1.4 Amendment to Section 8.2 (Indebtedness). Clause (viii) of Section 8.2 of the
Unsecured Credit Agreement is hereby amended and restated in its entirety as
follows:

“(viii) obligations (contingent or otherwise) existing or arising under any
Hedge Agreement entered into by such Person in the ordinary course of business
for the purpose of protecting against fluctuations in interest rates, credit
spreads or currency exchange rates and not for purposes of speculation or taking
a ‘market view’;”

1.5 Amendments to Section 8.3 (Liens). Section 8.3 of the Unsecured Credit
Agreement is hereby amended by deleting the word “and” at the conclusion of
clause (v) and substituting therefor a comma, renumbering the existing clause
(vi) as clause (vii), and adding a new clause (vi) to read as follows:

“(vi) Liens on cash or other investment assets not at any time exceeding
$265,000,000 securing Indebtedness permitted under Section 8.2(viii); and”

1.6 Amendments to Section 9.1 (Events of Default).
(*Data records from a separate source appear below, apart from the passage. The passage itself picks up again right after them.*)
(** X21.  Round trip of the directory: on a chip that completes its
    operations, [saveDirectory] succeeds and the first sector then holds
    the directory array byte for byte, so a later [loadDirectory] reads
    every slot back as it was saved, except that ACTIVE slots failing
    the mount-time check come back DELETED. *)
Theorem X21_directory_survives_save_and_load :
  forall (p q : EEPROMStoragePlugin.t) (f : Flash.t),
    healthy f ->
    directory_typed (EEPROMStoragePlugin.directory p) ->
    let '(f1, saved) := EEPROMStoragePlugin.saveDirectory p f in
    saved = true
    /\ Flash.read_data f1 0 EEPROMStoragePlugin.sizeof_directory
       = EEPROMStoragePlugin.directory_bytes (EEPROMStoragePlugin.directory p)
    /\ let '(q', loaded) := EEPROMStoragePlugin.loadDirectory q f1 in
       loaded = true
       /\ EEPROMStoragePlugin.directory q'
          = map mount_checked (EEPROMStoragePlugin.directory p).
Proof.
  intros p q f Hh Hty.
  destruct (saveDirectory_read_back p f Hh Hty)
    as (f1 & -> & Hh1 & Hj1 & Hread & _).
  split; [reflexivity|]. split; [exact Hread|].
  pose proof (loadDirectory_of_bytes q f1 _ Hty Hread) as L.
  destruct (EEPROMStoragePlugin.loadDirectory q f1) as [q' loaded].
  cbn [fst snd] in L. destruct L as [L1 L2]. auto.
Qed.

Lemma saveDirectory_outside (p : EEPROMStoragePlugin.t) (f : Flash.t) :
  healthy f ->
  length (EEPROMStoragePlugin.directory p) = 64%nat ->
  Forall entry_layout (EEPROMStoragePlugin.directory p) ->
  exists f1,
    EEPROMStoragePlugin.saveDirectory p f = (f1, true)
    /\ healthy f1
    /\ Flash.jedec f1 = Flash.jedec f
    /\ forall a, 4096 <= a -> Flash.mem f1 a = Flash.mem f a.
Proof.
  intros Hh Hlen Hlay.
  destruct (saveDirectory_healthy p f Hh Hlen Hlay)
    as (f1 & Hs & Hh1 & Hj1 & Hm1).
  exists f1. split; [exact Hs|]. split; [exact Hh1|]. split; [exact Hj1|].
  pose proof (directory_bytes_length _ Hlay) as Hb. rewrite Hlen in Hb.
  intros a Ha. rewrite Hm1. unfold written.
  replace (a <? 0 + Z.of_nat (length (EEPROMStoragePlugin.directory_bytes
                                        (EEPROMStoragePlugin.directory p))))
    with false by (symmetry; apply Z.ltb_ge; lia).
  rewrite andb_false_r.
  replace (a / 4096 =? 0) with false; [reflexivity|].
  symmetry. apply Z.eqb_neq.
  assert (1 <= a / 4096) by (apply Z.div_le_lower_bound; lia). lia.
Qed.

(** The slot that [writeFile] fills in. *)
Lemma safeCopy_length (dest : list Z) (destSize : Z) (src : list Z)
  (maxCopy : Z) :
  length (fst (MemoryUtils.safeCopy dest destSize src maxCopy)) = length dest.
Proof.
  unfold MemoryUtils.safeCopy.
  destruct (destSize =? 0); [reflexivity|].
  set (maxLen := if maxCopy =? 0 then destSize - 1
                 else min maxCopy (destSize - 1)).
  assert (L : forall fuel d k,
             length (fst (MemoryUtils.safeCopy_loop fuel d src k maxLen))
             = length d).
  { induction fuel as [|fuel IH]; intros d k; [reflexivity|].
    cbn [MemoryUtils.safeCopy_loop].
    destruct ((k <? maxLen) && negb (MemoryUtils.char_at src k =? 0));
      [|reflexivity].
    rewrite IH, length_insert. reflexivity. }
  specialize (L (Z.to_nat maxLen) dest 0).
  destruct (MemoryUtils.safeCopy_loop (Z.to_nat maxLen) dest src 0 maxLen)
    as [d1 n].
  cbn [fst] in *. rewrite length_insert. exact L.
Qed.

Lemma insert_layout (dir : list EEPROMStoragePlugin.FileEntry) (slot : nat)
  (upd : EEPROMStoragePlugin.FileEntry) :
  Forall entry_layout dir -> entry_layout upd ->
  Forall entry_layout (<[slot := upd]> dir).
Proof. intros Hd Hu. apply Forall_insert; assumption. Qed.

Lemma entry_at_lookup (p : EEPROMStoragePlugin.t) (slot : nat) :
  (slot < length (EEPROMStoragePlugin.directory p))%nat ->
  EEPROMStoragePlugin.directory p !! slot
  = Some (EEPROMStoragePlugin.entry_at p slot).
Proof.
  intros Hlt. unfold EEPROMStoragePlugin.entry_at.
  destruct (lookup_lt_is_Some_2 _ slot Hlt) as [e He]. rewrite He. reflexivity.
Qed.

(** A [writeFile] under a new name on a chip that completes its
    operations, step by step. *)
Lemma writeFile_fresh (p : EEPROMStoragePlugin.t) (f : Flash.t)
  (name data : list Z) (size : Z) (slot : nat) :
  EEPROMStoragePlugin.initialized p = true ->
  healthy f ->
  length (EEPROMStoragePlugin.directory p) = 64%nat ->
  Forall entry_layout (EEPROMStoragePlugin.directory p) ->
  EEPROMStoragePlugin.findFileEntry p name = None ->
  EEPROMStoragePlugin.findEmptyEntry p = Some slot ->
  0 < size < 65536 ->
  size <= Z.of_nat (length data) ->
  1 <= EEPROMStoragePlugin.nextFreeSector p ->
  EEPROMStoragePlugin.nextFreeSector p + EEPROMStoragePlugin.getSectorCount size
  <= EEPROMStoragePlugin.TOTAL_SECTORS ->
  let start := EEPROMStoragePlugin.nextFreeSector p in
  let upd :=
    EEPROMStoragePlugin.mkEntry
      (fst (MemoryUtils.safeCopy
              (EEPROMStoragePlugin.filename (EEPROMStoragePlugin.entry_at p slot))
              MAX_FILENAME_LENGTH name 0))
      start size (EEPROMStoragePlugin.not_size_t size)
      EEPROMStoragePlugin.STATUS_ACTIVE
      (EEPROMStoragePlugin.reserved (EEPROMStoragePlugin.entry_at p slot)) in
  let p3 :=
    EEPROMStoragePlugin.set_directory
      (EEPROMStoragePlugin.set_nextFreeSector p
         (start + EEPROMStoragePlugin.getSectorCount size))
      (<[slot := upd]> (EEPROMStoragePlugin.directory p)) in
  exists f2 f3,
    EEPROMStoragePlugin.writeFile p f name data size
    = (EEPROMStoragePlugin.mk
         (EEPROMStoragePlugin.initialized p3) (EEPROMStoragePlugin.debugEnabled p3)
         (EEPROMStoragePlugin.directory p3) (EEPROMStoragePlugin.nextFreeSector p3)
         (u32 (EEPROMStoragePlugin.totalFiles p3 + 1))
         (EEPROMStoragePlugin.deletedFiles p3),
       f3, size)
    /\ healthy f2
    /\ Flash.jedec f2 = Flash.jedec f
    /\ (forall a, Flash.mem f2 a
                  = written (Flash.mem f) (start * 4096)
                            (take (Z.to_nat size) data) a)
    /\ EEPROMStoragePlugin.saveDirectory p3 f2 = (f3, true)
    /\ (slot < length (EEPROMStoragePlugin.directory p))%nat
    /\ entry_layout upd.
Proof.
  intros Hi Hh Hlen Hlay Hnone Hslot Hsize Hdata Hstart Hfit start upd p3.
  assert (Hlt : (slot < length (EEPROMStoragePlugin.directory p))%nat).
  { unfold EEPROMStoragePlugin.findEmptyEntry in Hslot.
    apply findEmptyEntry_from_lt in Hslot. lia. }
  assert (Hupd : entry_layout upd).
  { pose proof (entry_at_lookup p slot Hlt) as He.
    rewrite Forall_lookup in Hlay. specialize (Hlay slot _ He).
    destruct Hlay as [Hn Hr]. split; [|exact Hr].
    unfold upd. cbn [EEPROMStoragePlugin.filename].
    rewrite safeCopy_length. exact Hn. }
  pose proof (getSectorCount_pos size Hsize) as Hcnt.
  change EEPROMStoragePlugin.TOTAL_SECTORS with 4096 in Hfit.
  assert (Hcover : size <= EEPROMStoragePlugin.getSectorCount size * 4096).
  { unfold EEPROMStoragePlugin.getSectorCount, u32, wrap, EEPROM_SECTOR_SIZE.
    rewrite Z.mod_small by lia.
    pose proof (Z.div_mod (size + 4096 - 1) 4096 ltac:(lia)).
    pose proof (Z.mod_pos_bound (size + 4096 - 1) 4096 ltac:(lia)). lia. }
  assert (Hal : (start * 4096) mod 256 = 0).
  { replace (start * 4096) with (start * 16 * 256) by lia.
    apply Z.mod_mul. lia. }
  destruct (writeFile_loop_healthy
              (length (take (Z.to_nat size) data)) f (start * 4096)
              (take (Z.to_nat size) data) 0 Hh)
    as (f2 & Hloop & Hh2 & Hj2 & Hm2);
    [unfold start; lia
    |rewrite length_take; unfold start; lia
    |intros _; rewrite Z.add_0_r; exact Hal
    |lia|].
  rewrite Z.add_0_r in Hm2.
  assert (Hlen3 : length (EEPROMStoragePlugin.directory p3) = 64%nat)
    by (unfold p3; cbn; rewrite length_insert; exact Hlen).
  assert (Hlay3 : Forall entry_layout (EEPROMStoragePlugin.directory p3))
    by (unfold p3; cbn; apply insert_layout; assumption).
  destruct (saveDirectory_outside p3 f2 Hh2 Hlen3 Hlay3)
    as (f3 & Hsave & Hh3 & Hj3 & Hm3).
  exists f2, f3.
  split; [|split; [exact Hh2|split; [exact Hj2|split; [exact Hm2|
           split; [exact Hsave|split; [exact Hlt|exact Hupd]]]]]].
  unfold EEPROMStoragePlugin.writeFile.
  rewrite Hi, Hnone, Hslot. cbn [negb orb].
  replace (size =? 0) with false by (symmetry; apply Z.eqb_neq; lia).
  unfold EEPROMStoragePlugin.allocateSectors.
  fold start.
  rewrite (u32_small (start + EEPROMStoragePlugin.getSectorCount size))
    by (unfold start; lia).
  change EEPROMStoragePlugin.TOTAL_SECTORS with 4096.
  replace (4096 <? start + EEPROMStoragePlugin.getSectorCount size) with false
    by (symmetry; apply Z.ltb_ge; unfold start; lia).
  replace (start =? 0) with false
    by (symmetry; apply Z.eqb_neq; unfold start; lia).
  unfold EEPROM_SECTOR_SIZE.
  rewrite (u32_small (start * 4096)) by (unfold start; lia).
  rewrite Hloop. cbn [negb].
  match goal with
  | |- context [EEPROMStoragePlugin.saveDirectory ?q f2] => change q with p3
  end.
  rewrite Hsave. reflexivity.
Qed.

(** X22.  On a chip that completes its operations, a [writeFile] under
    a new name into erased sectors succeeds and the chip then holds the
    bytes of the file from the first byte of the start sector on; the
    directory slot names that sector and the size.  ([readFile] does
    not find the slot, but the data is there.) *)
Theorem X22_written_content_is_on_the_chip :
  forall (p : EEPROMStoragePlugin.t) (f : Flash.t) (name data : list Z)
         (size : Z) (slot : nat),
    EEPROMStoragePlugin.initialized p = true ->
    healthy f ->
    length (EEPROMStoragePlugin.directory p) = 64%nat ->
    Forall entry_layout (EEPROMStoragePlugin.directory p) ->
    EEPROMStoragePlugin.findFileEntry p name = None ->
    EEPROMStoragePlugin.findEmptyEntry p = Some slot ->
    0 < size < 65536 ->
    size <= Z.of_nat (length data) ->
    Forall is_byte data ->
    let start := EEPROMStoragePlugin.nextFreeSector p in
    1 <= start ->
    start + EEPROMStoragePlugin.getSectorCount size
    <= EEPROMStoragePlugin.TOTAL_SECTORS ->
    (forall a, start * 4096 <= a < start * 4096 + size -> Flash.mem f a = 255) ->
    let '(p', f', stored) :=
      EEPROMStoragePlugin.writeFile p f name data size in
    stored = size
    /\ EEPROMStoragePlugin.status (EEPROMStoragePlugin.entry_at p' slot)
       = EEPROMStoragePlugin.STATUS_ACTIVE
    /\ EEPROMStoragePlugin.startSector (EEPROMStoragePlugin.entry_at p' slot)
       = start
    /\ EEPROMStoragePlugin.sizeBytes (EEPROMStoragePlugin.entry_at p' slot)
       = size
    /\ Flash.read_data f' (start * EEPROM_SECTOR_SIZE) size
       = take (Z.to_nat size) data.
Proof.
  intros p f name data size slot Hi Hh Hlen Hlay Hnone Hslot Hsize Hdata
         Hbytes start Hstart Hfit Herased.
  destruct (writeFile_fresh p f name data size slot Hi Hh Hlen Hlay Hnone
              Hslot Hsize Hdata Hstart Hfit)
    as (f2 & f3 & -> & Hh2 & Hj2 & Hm2 & Hsave & Hlt & Hupd).
  fold start in Hm2, Hsave.
  split; [reflexivity|].
  unfold EEPROMStoragePlugin.entry_at.
  cbn [EEPROMStoragePlugin.directory EEPROMStoragePlugin.set_directory].
  rewrite list_lookup_insert_eq by exact Hlt.
  cbn [default EEPROMStoragePlugin.status EEPROMStoragePlugin.startSector
       EEPROMStoragePlugin.sizeBytes].
  split; [reflexivity|]. split; [reflexivity|]. split; [reflexivity|].
  match type of Hsave with
  | EEPROMStoragePlugin.saveDirectory ?q f2 = _ =>
      destruct (saveDirectory_outside q f2 Hh2) as (f3' & Hs' & _ & _ & Hm3)
  end.
  { cbn. rewrite length_insert. exact Hlen. }
  { cbn. apply insert_layout; assumption. }
  rewrite Hsave in Hs'. injection Hs' as <-.
  pose proof (getSectorCount_pos size Hsize) as Hcnt.
  change EEPROMStoragePlugin.TOTAL_SECTORS with 4096 in Hfit.
  assert (Hcover : size <= EEPROMStoragePlugin.getSectorCount size * 4096).
  { unfold EEPROMStoragePlugin.getSectorCount, u32, wrap, EEPROM_SECTOR_SIZE.
    rewrite Z.mod_small by lia.
    pose proof (Z.div_mod (size + 4096 - 1) 4096 ltac:(lia)).
    pose proof (Z.mod_pos_bound (size + 4096 - 1) 4096 ltac:(lia)). lia. }
  unfold EEPROM_SECTOR_SIZE.
  apply read_data_lookup; [lia|lia|rewrite length_take; lia|].
  intros i Hi'. rewrite length_take in Hi'.
  rewrite Hm3 by lia. rewrite Hm2. unfold written.
  rewrite length_take.
  replace (start * 4096 <=? start * 4096 + Z.of_nat i) with true
    by (symmetry; apply Z.leb_le; lia).
  replace (start * 4096 + Z.of_nat i
           <? start * 4096 + Z.of_nat (Z.to_nat size `min` length data))
    with true by (symmetry; apply Z.ltb_lt; lia).
  cbn [andb].
  replace (Z.to_nat (start * 4096 + Z.of_nat i - start * 4096)) with i by lia.
  rewrite Herased by lia.
  destruct (lookup_lt_is_Some_2 (take (Z.to_nat size) data) i
              ltac:(rewrite length_take; lia)) as [b Hb].
  rewrite Hb. cbn [default]. f_equal. symmetry. apply land_255.
  assert (Hbt : Forall is_byte (take (Z.to_nat size) data))
    by (apply Forall_take; exact Hbytes).
  rewrite Forall_lookup in Hbt. exact (Hbt i b Hb).
Qed.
Section 9.1(e) of the
Unsecured Credit Agreement is hereby amended by deleting the words “net
termination obligation” in clause (z) therein and substituting therefor the
words “Net Termination Obligation”.

ARTICLE II
CONDITIONS OF EFFECTIVENESS

This First Amendment shall become effective as of the date (the “First Amendment
Effective Date”) when, and only when, each of the following conditions precedent
shall have been satisfied:

(a) The Administrative Agent shall have received, dated as of the First
Amendment Effective Date, an executed counterpart hereof from each of the
Borrowers and the Required Lenders;

(b) On the First Amendment Effective Date, the representations and warranties
set forth in Article III hereof shall be true and correct; and

(c) The Borrowers shall have paid all reasonable out-of-pocket costs and
expenses of the Administrative Agent in connection with the preparation,
negotiation, execution and delivery of this First Amendment (including, without
limitation, the reasonable fees and out-of-pocket expenses of counsel for the
Administrative Agent with respect thereto).

ARTICLE III
REPRESENTATIONS AND WARRANTIES

Each Borrower hereby represents and warrants, on and as of the First Amendment
Effective Date, that (i) the representations and warranties contained in the
Unsecured Credit Agreement and the other Credit Documents qualified as to
materiality are true and correct and those not so qualified are true and correct
in all material respects, both immediately before and after giving effect to
this First Amendment (except to the extent any such representation or warranty
is expressly stated to have been made as of a specific date, in which case such
representation or warranty is true and correct (if qualified as to materiality)
or true and correct in all material respects (if not so qualified), in each case
only on and as of such specific date), (ii) this First Amendment has been duly
authorized, executed and delivered by such Borrower and constitutes the legal,
valid and binding obligation of such Borrower enforceable against it in
accordance with its terms and (iii) no Default or Event of Default shall have
occurred and be continuing on the First Amendment Effective Date, both
immediately before and after giving effect to the First Amendment.

ARTICLE IV
ACKNOWLEDGEMENT AND CONFIRMATION

Each party to this First Amendment hereby confirms and agrees that, after giving
effect to this First Amendment, and except as expressly amended hereby, the
Unsecured Credit Agreement and the other Credit Documents to which it is a party
remain in full force and effect and enforceable against such party in accordance
with their respective terms and shall not be discharged, diminished, limited or
otherwise affected in any respect. Each Borrower represents and warrants to the
Lenders that as of the First Amendment Effective Date it has no knowledge of any
claims, counterclaims, offsets, or defenses to or with respect to its
obligations under the Credit Documents, or if such Borrower has any such claims,
counterclaims, offsets, or defenses to the Credit Documents or any transaction
related to the Credit Documents, the same are hereby waived, relinquished, and
released in consideration of the execution of this First Amendment. This
acknowledgement and confirmation by each Borrower is made and delivered to
induce the Administrative Agent and the Lenders to enter into this First
Amendment, and each Borrower acknowledges that the Administrative Agent and the
Lenders would not enter into this First Amendment in the absence of the
acknowledgement and confirmation contained herein.

ARTICLE V
MISCELLANEOUS

5.1 Governing Law. This First Amendment shall be governed by and construed and
enforced in accordance with the laws of the State of New York (including
Sections 5-1401 and 5-1402 of the New York General Obligations Law, but
excluding all other choice of law and conflicts of law rules).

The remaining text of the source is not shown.